Data entries
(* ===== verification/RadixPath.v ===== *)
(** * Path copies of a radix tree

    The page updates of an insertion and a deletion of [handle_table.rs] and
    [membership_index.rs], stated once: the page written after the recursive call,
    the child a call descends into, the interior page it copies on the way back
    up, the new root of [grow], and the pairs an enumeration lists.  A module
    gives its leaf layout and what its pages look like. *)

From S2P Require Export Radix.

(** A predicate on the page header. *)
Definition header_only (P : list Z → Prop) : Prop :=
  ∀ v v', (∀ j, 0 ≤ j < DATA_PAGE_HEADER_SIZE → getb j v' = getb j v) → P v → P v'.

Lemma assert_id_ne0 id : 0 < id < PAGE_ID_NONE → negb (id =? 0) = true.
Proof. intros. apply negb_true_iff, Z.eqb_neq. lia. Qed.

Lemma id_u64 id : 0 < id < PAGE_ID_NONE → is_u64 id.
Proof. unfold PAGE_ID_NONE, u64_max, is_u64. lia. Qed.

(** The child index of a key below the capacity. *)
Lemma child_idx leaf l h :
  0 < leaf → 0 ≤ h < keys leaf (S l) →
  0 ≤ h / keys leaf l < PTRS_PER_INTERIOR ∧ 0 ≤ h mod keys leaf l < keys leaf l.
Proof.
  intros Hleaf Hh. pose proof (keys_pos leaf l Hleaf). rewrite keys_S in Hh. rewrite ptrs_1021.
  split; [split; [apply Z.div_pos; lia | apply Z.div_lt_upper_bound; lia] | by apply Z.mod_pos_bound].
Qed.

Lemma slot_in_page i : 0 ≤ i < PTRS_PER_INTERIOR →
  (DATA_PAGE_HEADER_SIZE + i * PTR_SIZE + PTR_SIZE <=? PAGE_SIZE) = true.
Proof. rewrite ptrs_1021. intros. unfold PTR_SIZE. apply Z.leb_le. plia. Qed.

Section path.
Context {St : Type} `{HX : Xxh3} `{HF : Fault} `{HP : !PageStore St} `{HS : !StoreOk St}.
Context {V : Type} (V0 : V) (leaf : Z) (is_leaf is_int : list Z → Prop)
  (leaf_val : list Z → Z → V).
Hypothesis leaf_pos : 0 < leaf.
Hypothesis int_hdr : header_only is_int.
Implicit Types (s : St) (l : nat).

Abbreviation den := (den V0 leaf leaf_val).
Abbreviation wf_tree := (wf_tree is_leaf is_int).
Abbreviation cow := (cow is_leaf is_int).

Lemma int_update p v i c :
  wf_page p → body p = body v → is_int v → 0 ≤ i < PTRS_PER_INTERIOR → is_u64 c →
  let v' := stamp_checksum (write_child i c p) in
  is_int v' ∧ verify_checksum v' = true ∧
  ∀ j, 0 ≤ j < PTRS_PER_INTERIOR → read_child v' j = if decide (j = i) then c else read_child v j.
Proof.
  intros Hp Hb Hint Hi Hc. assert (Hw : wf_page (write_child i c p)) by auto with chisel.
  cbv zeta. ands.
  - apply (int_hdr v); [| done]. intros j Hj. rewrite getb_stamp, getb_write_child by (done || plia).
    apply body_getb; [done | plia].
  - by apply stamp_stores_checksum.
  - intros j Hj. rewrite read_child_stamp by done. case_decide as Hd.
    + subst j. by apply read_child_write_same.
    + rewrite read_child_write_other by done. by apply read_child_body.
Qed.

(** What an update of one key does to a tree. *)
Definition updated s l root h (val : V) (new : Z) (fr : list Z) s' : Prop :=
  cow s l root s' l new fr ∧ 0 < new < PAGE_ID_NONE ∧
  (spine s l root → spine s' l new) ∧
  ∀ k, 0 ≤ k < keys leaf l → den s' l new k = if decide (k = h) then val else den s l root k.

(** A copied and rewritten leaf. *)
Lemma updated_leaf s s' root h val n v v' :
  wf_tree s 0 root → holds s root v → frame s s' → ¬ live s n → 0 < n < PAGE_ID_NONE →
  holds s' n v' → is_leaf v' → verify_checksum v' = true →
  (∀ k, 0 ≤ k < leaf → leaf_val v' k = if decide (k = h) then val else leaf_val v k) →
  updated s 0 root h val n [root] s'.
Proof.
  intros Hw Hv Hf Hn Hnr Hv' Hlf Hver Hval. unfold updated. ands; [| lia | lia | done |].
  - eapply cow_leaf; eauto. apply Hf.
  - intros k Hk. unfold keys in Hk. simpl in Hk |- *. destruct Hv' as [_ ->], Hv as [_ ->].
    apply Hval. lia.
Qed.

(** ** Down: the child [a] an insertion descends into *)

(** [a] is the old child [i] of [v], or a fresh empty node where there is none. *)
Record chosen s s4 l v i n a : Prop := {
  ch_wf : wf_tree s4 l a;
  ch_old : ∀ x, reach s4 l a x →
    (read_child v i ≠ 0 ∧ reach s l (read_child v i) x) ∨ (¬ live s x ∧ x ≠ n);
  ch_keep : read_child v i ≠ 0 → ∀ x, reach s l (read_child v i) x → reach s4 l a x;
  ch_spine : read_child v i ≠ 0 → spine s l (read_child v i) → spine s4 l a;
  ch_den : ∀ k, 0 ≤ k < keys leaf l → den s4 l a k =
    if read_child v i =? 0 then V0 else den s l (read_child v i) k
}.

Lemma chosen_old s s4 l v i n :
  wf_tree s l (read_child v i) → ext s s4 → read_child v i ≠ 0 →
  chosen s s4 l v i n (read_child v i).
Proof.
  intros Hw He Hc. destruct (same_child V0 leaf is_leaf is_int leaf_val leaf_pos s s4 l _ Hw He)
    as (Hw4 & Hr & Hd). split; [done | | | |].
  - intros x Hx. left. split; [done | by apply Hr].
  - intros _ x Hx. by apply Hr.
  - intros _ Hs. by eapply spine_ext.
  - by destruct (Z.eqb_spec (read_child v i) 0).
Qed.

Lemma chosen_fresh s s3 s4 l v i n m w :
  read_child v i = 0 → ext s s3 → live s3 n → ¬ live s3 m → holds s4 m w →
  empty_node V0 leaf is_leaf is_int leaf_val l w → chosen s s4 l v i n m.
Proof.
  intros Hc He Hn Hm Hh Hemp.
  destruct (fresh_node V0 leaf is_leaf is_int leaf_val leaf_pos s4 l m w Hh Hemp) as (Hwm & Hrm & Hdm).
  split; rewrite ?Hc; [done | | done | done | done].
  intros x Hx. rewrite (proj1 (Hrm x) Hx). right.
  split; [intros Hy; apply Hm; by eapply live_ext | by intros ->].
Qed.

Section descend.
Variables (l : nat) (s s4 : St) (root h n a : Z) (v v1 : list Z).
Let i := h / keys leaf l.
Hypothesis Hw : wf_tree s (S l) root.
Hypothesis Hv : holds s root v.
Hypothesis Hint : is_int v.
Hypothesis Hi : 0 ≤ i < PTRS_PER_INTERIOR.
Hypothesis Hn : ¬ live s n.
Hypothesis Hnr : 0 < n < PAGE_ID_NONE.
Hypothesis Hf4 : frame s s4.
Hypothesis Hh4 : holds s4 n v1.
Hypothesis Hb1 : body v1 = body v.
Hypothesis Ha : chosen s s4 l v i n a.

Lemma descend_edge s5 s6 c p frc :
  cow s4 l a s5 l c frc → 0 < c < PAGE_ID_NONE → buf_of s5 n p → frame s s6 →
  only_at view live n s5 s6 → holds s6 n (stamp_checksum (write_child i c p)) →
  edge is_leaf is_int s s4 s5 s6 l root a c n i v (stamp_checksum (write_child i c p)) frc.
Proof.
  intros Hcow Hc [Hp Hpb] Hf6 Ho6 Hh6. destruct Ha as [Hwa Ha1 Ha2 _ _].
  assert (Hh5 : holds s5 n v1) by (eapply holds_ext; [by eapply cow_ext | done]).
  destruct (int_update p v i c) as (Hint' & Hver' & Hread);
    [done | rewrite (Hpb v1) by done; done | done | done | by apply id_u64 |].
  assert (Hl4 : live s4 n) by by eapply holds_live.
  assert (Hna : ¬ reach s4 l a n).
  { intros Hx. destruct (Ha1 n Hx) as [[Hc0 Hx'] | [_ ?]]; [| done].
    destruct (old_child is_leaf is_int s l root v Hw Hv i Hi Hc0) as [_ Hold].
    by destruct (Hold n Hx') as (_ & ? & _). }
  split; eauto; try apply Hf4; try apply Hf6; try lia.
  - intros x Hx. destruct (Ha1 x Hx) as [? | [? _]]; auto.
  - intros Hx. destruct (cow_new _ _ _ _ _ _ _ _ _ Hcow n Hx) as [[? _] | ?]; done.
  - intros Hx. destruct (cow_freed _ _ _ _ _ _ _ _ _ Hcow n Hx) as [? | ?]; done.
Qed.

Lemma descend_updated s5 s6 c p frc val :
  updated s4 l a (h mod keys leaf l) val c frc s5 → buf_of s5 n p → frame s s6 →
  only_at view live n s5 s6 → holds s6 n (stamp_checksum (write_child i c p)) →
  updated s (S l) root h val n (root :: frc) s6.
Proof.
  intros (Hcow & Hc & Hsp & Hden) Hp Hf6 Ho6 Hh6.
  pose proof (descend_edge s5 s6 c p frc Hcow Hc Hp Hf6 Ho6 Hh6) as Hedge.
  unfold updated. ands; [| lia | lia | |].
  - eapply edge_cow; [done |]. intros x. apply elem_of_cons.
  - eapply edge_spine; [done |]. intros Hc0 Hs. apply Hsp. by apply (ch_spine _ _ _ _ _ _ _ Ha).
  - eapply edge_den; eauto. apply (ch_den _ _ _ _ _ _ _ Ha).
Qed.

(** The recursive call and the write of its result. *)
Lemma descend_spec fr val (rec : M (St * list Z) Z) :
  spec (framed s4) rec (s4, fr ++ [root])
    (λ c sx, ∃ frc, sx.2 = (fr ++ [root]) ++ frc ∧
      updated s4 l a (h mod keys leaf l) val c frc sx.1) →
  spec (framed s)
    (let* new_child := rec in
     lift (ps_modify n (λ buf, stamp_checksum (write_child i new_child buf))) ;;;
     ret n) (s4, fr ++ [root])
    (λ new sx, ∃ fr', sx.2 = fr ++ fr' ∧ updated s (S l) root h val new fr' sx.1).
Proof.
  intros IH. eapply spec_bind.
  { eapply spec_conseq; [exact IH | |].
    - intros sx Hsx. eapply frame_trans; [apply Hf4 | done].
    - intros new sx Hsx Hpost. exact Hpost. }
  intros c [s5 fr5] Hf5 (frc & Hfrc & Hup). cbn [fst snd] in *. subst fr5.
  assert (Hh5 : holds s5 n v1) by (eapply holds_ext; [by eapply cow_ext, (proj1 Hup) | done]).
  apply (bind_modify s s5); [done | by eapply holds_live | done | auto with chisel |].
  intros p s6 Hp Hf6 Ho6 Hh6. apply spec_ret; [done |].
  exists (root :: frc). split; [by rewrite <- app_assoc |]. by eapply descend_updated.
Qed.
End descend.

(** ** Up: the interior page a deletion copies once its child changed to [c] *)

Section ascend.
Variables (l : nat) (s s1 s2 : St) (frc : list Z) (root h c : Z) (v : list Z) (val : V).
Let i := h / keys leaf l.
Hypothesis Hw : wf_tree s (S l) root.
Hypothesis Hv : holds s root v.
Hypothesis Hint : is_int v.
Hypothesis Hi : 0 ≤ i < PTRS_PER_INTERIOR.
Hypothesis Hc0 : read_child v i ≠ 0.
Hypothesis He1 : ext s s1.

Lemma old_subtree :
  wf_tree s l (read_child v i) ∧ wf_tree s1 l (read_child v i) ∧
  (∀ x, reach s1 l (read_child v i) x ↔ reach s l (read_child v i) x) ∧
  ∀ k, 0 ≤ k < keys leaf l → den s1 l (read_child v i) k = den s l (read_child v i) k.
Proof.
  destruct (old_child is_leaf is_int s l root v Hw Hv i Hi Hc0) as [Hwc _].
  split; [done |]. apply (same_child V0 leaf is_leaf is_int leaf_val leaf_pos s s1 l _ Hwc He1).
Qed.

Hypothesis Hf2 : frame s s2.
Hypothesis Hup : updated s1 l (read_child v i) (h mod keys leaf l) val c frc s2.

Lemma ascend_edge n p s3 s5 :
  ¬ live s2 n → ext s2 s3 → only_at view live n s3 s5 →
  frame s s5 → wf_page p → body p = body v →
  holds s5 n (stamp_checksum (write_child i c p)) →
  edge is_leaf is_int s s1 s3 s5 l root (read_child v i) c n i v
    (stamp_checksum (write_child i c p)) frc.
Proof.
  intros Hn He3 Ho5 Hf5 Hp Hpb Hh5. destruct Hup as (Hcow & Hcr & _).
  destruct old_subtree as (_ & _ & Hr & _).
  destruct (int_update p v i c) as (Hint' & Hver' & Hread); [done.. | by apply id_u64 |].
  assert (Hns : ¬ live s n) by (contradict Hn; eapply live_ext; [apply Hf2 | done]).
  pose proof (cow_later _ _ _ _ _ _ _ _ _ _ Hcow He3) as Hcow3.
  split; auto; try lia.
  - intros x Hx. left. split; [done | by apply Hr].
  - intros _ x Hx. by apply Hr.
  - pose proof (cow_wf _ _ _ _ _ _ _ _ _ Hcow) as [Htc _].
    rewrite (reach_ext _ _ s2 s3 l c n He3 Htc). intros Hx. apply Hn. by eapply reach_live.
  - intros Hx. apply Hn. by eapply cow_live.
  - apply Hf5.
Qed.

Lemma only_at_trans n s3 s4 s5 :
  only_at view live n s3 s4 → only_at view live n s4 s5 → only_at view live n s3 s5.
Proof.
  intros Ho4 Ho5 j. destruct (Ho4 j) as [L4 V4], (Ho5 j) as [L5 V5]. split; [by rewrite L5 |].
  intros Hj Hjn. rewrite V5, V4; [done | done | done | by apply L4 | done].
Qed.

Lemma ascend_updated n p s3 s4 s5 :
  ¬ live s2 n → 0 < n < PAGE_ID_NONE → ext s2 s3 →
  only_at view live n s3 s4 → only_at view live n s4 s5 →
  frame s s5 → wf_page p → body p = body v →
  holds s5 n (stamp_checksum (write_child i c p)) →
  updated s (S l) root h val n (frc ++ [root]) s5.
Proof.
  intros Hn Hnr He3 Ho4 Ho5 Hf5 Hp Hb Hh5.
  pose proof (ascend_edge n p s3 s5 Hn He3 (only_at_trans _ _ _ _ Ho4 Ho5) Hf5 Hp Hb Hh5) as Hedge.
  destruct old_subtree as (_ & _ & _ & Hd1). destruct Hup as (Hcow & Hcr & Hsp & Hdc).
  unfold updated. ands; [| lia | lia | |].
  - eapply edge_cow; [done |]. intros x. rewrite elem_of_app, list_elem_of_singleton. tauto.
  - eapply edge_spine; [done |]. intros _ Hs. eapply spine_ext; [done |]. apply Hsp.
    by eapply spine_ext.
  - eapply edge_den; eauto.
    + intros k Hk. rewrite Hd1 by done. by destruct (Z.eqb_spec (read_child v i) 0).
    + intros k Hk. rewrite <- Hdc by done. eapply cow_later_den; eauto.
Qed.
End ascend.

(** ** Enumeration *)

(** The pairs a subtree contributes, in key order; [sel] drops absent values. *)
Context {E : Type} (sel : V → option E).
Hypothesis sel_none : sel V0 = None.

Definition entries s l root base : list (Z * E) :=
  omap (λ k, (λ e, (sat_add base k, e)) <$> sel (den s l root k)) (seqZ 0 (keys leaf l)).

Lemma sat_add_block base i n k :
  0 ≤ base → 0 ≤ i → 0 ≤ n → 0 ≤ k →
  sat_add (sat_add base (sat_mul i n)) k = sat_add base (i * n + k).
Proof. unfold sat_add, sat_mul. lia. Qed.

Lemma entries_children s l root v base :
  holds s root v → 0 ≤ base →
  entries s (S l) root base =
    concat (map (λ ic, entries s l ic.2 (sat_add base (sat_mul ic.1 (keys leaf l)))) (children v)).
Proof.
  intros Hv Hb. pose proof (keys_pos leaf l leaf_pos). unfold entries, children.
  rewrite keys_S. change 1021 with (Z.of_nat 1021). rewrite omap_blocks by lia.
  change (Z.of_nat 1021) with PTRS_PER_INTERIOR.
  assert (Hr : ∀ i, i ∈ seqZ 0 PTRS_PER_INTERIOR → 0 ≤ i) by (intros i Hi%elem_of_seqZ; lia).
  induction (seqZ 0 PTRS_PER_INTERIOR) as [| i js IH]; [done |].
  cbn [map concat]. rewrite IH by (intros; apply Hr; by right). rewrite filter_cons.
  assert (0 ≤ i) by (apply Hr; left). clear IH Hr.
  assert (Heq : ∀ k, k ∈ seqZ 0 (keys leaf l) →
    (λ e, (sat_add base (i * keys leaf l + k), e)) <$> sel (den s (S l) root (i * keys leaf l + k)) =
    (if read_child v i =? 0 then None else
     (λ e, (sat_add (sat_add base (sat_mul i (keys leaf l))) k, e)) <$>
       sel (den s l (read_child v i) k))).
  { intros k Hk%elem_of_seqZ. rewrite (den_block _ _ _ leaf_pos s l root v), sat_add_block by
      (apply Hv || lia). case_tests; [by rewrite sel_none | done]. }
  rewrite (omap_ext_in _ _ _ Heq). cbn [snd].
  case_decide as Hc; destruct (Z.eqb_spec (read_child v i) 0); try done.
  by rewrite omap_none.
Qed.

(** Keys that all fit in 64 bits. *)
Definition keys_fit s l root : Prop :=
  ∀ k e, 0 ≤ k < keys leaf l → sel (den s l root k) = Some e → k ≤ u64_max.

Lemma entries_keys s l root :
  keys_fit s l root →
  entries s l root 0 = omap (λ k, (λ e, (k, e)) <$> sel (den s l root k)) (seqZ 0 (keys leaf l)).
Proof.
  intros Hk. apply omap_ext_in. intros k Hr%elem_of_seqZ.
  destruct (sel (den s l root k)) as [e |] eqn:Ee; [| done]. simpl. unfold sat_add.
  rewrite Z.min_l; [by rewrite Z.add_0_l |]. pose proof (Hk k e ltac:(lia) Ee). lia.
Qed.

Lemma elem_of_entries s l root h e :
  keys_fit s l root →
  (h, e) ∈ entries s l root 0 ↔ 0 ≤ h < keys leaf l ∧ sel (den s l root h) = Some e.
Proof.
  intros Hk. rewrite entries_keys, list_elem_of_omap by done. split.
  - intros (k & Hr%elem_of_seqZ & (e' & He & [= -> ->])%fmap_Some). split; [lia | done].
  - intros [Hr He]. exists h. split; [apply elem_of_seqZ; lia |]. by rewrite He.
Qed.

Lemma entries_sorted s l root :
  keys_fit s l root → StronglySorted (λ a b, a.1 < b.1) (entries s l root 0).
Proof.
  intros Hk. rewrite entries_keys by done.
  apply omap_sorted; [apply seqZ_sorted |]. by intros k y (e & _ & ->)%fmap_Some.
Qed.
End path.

**Work to complete**: Word for word, restate the lines above from the line containing "eapply cow_later_den; eauto." through the line containing "intros Hk. apply", with both included and nothing else.

**Solution for this problem**:
    + intros k Hk. rewrite <- Hdc by done. eapply cow_later_den; eauto.
Qed.
End ascend.

(** ** Enumeration *)

(** The pairs a subtree contributes, in key order; [sel] drops absent values. *)
Context {E : Type} (sel : V → option E).
Hypothesis sel_none : sel V0 = None.

Definition entries s l root base : list (Z * E) :=
  omap (λ k, (λ e, (sat_add base k, e)) <$> sel (den s l root k)) (seqZ 0 (keys leaf l)).

Lemma sat_add_block base i n k :
  0 ≤ base → 0 ≤ i → 0 ≤ n → 0 ≤ k →
  sat_add (sat_add base (sat_mul i n)) k = sat_add base (i * n + k).
Proof. unfold sat_add, sat_mul. lia. Qed.

Lemma entries_children s l root v base :
  holds s root v → 0 ≤ base →
  entries s (S l) root base =
    concat (map (λ ic, entries s l ic.2 (sat_add base (sat_mul ic.1 (keys leaf l)))) (children v)).
Proof.
  intros Hv Hb. pose proof (keys_pos leaf l leaf_pos). unfold entries, children.
  rewrite keys_S. change 1021 with (Z.of_nat 1021). rewrite omap_blocks by lia.
  change (Z.of_nat 1021) with PTRS_PER_INTERIOR.
  assert (Hr : ∀ i, i ∈ seqZ 0 PTRS_PER_INTERIOR → 0 ≤ i) by (intros i Hi%elem_of_seqZ; lia).
  induction (seqZ 0 PTRS_PER_INTERIOR) as [| i js IH]; [done |].
  cbn [map concat]. rewrite IH by (intros; apply Hr; by right). rewrite filter_cons.
  assert (0 ≤ i) by (apply Hr; left). clear IH Hr.
  assert (Heq : ∀ k, k ∈ seqZ 0 (keys leaf l) →
    (λ e, (sat_add base (i * keys leaf l + k), e)) <$> sel (den s (S l) root (i * keys leaf l + k)) =
    (if read_child v i =? 0 then None else
     (λ e, (sat_add (sat_add base (sat_mul i (keys leaf l))) k, e)) <$>
       sel (den s l (read_child v i) k))).
  { intros k Hk%elem_of_seqZ. rewrite (den_block _ _ _ leaf_pos s l root v), sat_add_block by
      (apply Hv || lia). case_tests; [by rewrite sel_none | done]. }
  rewrite (omap_ext_in _ _ _ Heq). cbn [snd].
  case_decide as Hc; destruct (Z.eqb_spec (read_child v i) 0); try done.
  by rewrite omap_none.
Qed.

(** Keys that all fit in 64 bits. *)
Definition keys_fit s l root : Prop :=
  ∀ k e, 0 ≤ k < keys leaf l → sel (den s l root k) = Some e → k ≤ u64_max.

Lemma entries_keys s l root :
  keys_fit s l root →
  entries s l root 0 = omap (λ k, (λ e, (k, e)) <$> sel (den s l root k)) (seqZ 0 (keys leaf l)).
Proof.
  intros Hk. apply omap_ext_in. intros k Hr%elem_of_seqZ.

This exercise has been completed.